• Exercise aim: Below are the records; restate word for word the lines from the first through the one containing "match sc_file_new with", and only those.

• Supplied information:
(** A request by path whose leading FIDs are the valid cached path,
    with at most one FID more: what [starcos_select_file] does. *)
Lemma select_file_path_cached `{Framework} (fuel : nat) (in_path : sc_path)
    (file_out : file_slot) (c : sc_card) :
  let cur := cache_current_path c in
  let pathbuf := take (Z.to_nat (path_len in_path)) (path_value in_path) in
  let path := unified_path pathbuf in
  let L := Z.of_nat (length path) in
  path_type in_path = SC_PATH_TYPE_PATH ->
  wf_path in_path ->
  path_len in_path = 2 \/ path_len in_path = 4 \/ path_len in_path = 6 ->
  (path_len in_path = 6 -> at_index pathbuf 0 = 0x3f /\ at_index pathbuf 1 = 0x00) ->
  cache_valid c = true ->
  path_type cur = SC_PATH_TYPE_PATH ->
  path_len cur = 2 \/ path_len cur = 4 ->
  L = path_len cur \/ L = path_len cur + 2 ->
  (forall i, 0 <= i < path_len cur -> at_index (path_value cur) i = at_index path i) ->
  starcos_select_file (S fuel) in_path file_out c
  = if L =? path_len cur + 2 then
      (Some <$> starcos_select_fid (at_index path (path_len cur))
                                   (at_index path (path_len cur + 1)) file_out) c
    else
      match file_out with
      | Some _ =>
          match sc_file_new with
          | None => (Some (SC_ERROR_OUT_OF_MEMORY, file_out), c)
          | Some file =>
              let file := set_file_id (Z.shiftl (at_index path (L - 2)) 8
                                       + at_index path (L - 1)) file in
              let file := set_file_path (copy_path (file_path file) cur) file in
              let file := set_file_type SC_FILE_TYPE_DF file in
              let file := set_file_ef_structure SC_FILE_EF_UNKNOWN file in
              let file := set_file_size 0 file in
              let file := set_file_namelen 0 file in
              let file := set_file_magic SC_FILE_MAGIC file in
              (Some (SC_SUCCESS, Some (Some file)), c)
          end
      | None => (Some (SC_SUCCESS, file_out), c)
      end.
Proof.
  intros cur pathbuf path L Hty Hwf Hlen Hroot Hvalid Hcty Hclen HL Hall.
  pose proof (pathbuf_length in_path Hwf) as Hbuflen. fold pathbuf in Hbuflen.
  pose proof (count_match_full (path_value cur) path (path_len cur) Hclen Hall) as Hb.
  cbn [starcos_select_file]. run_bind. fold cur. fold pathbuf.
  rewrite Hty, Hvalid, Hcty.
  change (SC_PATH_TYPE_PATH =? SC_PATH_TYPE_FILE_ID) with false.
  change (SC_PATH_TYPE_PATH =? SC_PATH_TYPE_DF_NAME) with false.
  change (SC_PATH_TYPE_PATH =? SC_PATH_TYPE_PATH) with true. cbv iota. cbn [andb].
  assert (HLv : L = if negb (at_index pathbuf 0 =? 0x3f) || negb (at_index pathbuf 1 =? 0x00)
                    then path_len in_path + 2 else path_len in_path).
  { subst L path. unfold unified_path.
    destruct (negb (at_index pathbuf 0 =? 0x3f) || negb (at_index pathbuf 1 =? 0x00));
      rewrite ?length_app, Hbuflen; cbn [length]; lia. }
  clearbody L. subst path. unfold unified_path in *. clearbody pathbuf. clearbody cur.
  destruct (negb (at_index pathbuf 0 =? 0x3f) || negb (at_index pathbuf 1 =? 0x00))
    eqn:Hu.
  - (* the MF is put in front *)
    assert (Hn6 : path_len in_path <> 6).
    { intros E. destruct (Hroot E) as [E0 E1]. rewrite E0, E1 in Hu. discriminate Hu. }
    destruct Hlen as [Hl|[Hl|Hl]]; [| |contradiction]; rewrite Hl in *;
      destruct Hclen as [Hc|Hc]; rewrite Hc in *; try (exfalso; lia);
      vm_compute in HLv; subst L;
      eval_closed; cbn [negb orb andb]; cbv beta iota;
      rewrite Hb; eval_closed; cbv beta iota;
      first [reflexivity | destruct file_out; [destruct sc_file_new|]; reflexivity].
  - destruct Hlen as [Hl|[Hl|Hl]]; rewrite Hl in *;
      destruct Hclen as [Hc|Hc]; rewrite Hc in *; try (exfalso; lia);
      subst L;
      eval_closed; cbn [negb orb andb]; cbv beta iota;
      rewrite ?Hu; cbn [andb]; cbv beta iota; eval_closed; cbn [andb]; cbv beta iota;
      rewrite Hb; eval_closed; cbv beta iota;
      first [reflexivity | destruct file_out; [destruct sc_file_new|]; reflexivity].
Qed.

• Answer area:
(** A request by path whose leading FIDs are the valid cached path,
    with at most one FID more: what [starcos_select_file] does. *)
Lemma select_file_path_cached `{Framework} (fuel : nat) (in_path : sc_path)
    (file_out : file_slot) (c : sc_card) :
  let cur := cache_current_path c in
  let pathbuf := take (Z.to_nat (path_len in_path)) (path_value in_path) in
  let path := unified_path pathbuf in
  let L := Z.of_nat (length path) in
  path_type in_path = SC_PATH_TYPE_PATH ->
  wf_path in_path ->
  path_len in_path = 2 \/ path_len in_path = 4 \/ path_len in_path = 6 ->
  (path_len in_path = 6 -> at_index pathbuf 0 = 0x3f /\ at_index pathbuf 1 = 0x00) ->
  cache_valid c = true ->
  path_type cur = SC_PATH_TYPE_PATH ->
  path_len cur = 2 \/ path_len cur = 4 ->
  L = path_len cur \/ L = path_len cur + 2 ->
  (forall i, 0 <= i < path_len cur -> at_index (path_value cur) i = at_index path i) ->
  starcos_select_file (S fuel) in_path file_out c
  = if L =? path_len cur + 2 then
      (Some <$> starcos_select_fid (at_index path (path_len cur))
                                   (at_index path (path_len cur + 1)) file_out) c
    else
      match file_out with
      | Some _ =>
          match sc_file_new with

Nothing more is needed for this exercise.